Il vocabolo (midràsh) designa:
1) L’indagine esegetica dei testi sacri, quale venne praticata dai Dottori ebrei dell’epoca talmudica (ultimi secoli avanti l’E.V. e primi cinque secoli dell’E.V.) e dai loro continuatori;
2) i risultati di questa indagine esegetica;
E come era Midràsh il complesso di questa attività esegetica sui testi della Bibbia, così era Midràsh l’insegnamento di essa, e Midràsh anche la singola norma o il singolo insegnamento risultante dall’esegesi. Midràsh Halakhà o Midràsh halakhico era quello di contenuto giuridico[3]. Midràsh Aggadà o aggadico quello di contenuto non giuridico[4]. La traduzione dei due termini (Halakhà e Aggadà) indica già la diversità della loro funzione: il termine Halakhà deriva dalla radice halòkh = “andare”: quindi la sua funzione è di indirizzare l’uomo verso la strada giusta, la strada dei precetti dell’Ebraismo. Il termine Aggadà deriva dalla radice higghìd = “esporre”, “insegnare”, “raccontare”: quindi la sua funzione è di sensibilizzare l’uomo attraverso il racconto verso la problematica divina e umana. Si può quindi dire che, attraverso l’Aggadà, i Maestri tendono ad avvicinare l’uomo all’Halakhà. Una massima dice:«Vuoi conoscere Chi creò il mondo e seguire le Sue vie? Studia l’Haggadà».[5]
Come nasce il Midràsh?
Il Midràsh ha origini antichissime (vi è chi ne vede esempi già nel testo biblico)[6], si sviluppa in epoca ellenistica, conosce grande fioritura in epoca romana e è redatto per iscritto, nelle forme a noi pervenute, in età medioevale. Nel mondo ellenistico gli ebrei, che in Eretz Israel godono di una relativa indipendenza con il regno degli Asmonei, si trovano ad affrontare il problema della convivenza con una cultura dominante diversa dalle precedenti, perché non «nazionale» ma «super-nazionale», universale, non religiosa ma antropocentrica e atea, per certi aspetti vicina al mondo ebraico, ma per altri contraddittoria.
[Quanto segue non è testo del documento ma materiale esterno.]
(** ** Request headers *)

Record svr_req_headers_t := ReqHeaders {
  is_connect : bool;
  is_connect_ip : bool;
  has_scheme_https : bool;
  has_capsule_proto : bool;
  has_valid_path : bool;
  auth_token : option (list Z);
  sched_hdr : option (list Z);
  has_reorder_hdr : bool
}.

#[export] Instance eta_req_headers : Settable svr_req_headers_t := fun r =>
  ReqHeaders (is_connect r) (is_connect_ip r) (has_scheme_https r) (has_capsule_proto r) (has_valid_path r) (auth_token r) (sched_hdr r) (has_reorder_hdr r).

Definition no_headers : svr_req_headers_t := ReqHeaders false false false false false None None false.

Definition MASQUE_IP_PATH : list Z := text "/.well-known/masque/ip/".

(** [h->value.iov_len >= 24 && memcmp (value, MASQUE_IP_PATH, 22) == 0]. *)
Definition masque_path_ok (v : list Z) : bool := (24 <=? blen v) && bool_decide (take 22 v = take 22 MASQUE_IP_PATH).

(** One round of the loop. *)
Definition parse_header (out : svr_req_headers_t) (h : list Z * list Z) : svr_req_headers_t :=
  let '(name, value) := h in
  let named n := bool_decide (name = text n) in
  let out := if named ":method"%string && bool_decide (value = text "CONNECT") then out <| is_connect := true |> else out in
  let out := if named ":protocol"%string && bool_decide (value = text "connect-ip") then out <| is_connect_ip := true |> else out in
  let out := if named ":scheme"%string && bool_decide (value = text "https") then out <| has_scheme_https := true |> else out in
  let out := if named ":path"%string && masque_path_ok value then out <| has_valid_path := true |> else out in
  let out := if named "capsule-protocol"%string && bool_decide (value = text "?1") then out <| has_capsule_proto := true |> else out in
  let out := if named "authorization"%string && (7 <? blen value) && bool_decide (take 7 value = text "Bearer ") then out <| auth_token := Some (drop 7 value) |> else out in
  let out := if bool_decide (name = MQVPN_SCHED_HDR_NAME) then out <| sched_hdr := Some value |> else out in
  if mqvpn_reorder_header_match name value then out <| has_reorder_hdr := true |> else out.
Sotto la dominazione romana, tollerante con le varie religioni ma non con quella ebraica che, a differenza delle altre è parte integrante dei valori nazionali del popolo ebraico (e i romani poco tollerano separazioni etniche, specialmente sul piano legale), gli ebrei mal sopportano la graduale perdita di indipendenza e la sempre maggior ingerenza e coercizione dell’impero che esige anche idolatria (culto dell’imperatore-dio) nella propria vita religiosa, legale e nazionale. Serpeggia l’opposizione, che almeno due volte (70 e 133 E.V.) sfocia in gravi e violente rivolte. A ciò si deve aggiungere il problema dei vari gruppi che nascono all’interno del popolo ebraico in quei secoli (Sadducei, Farisei, Esseni, Zeloti, sette del mar Morto, movimenti messianici ecc.) da una parte, e dall’altra di quegli ebrei che si assimilano alla cultura dominante, attratti da migliori condizioni di vita o da motivi filosofico-ideologici.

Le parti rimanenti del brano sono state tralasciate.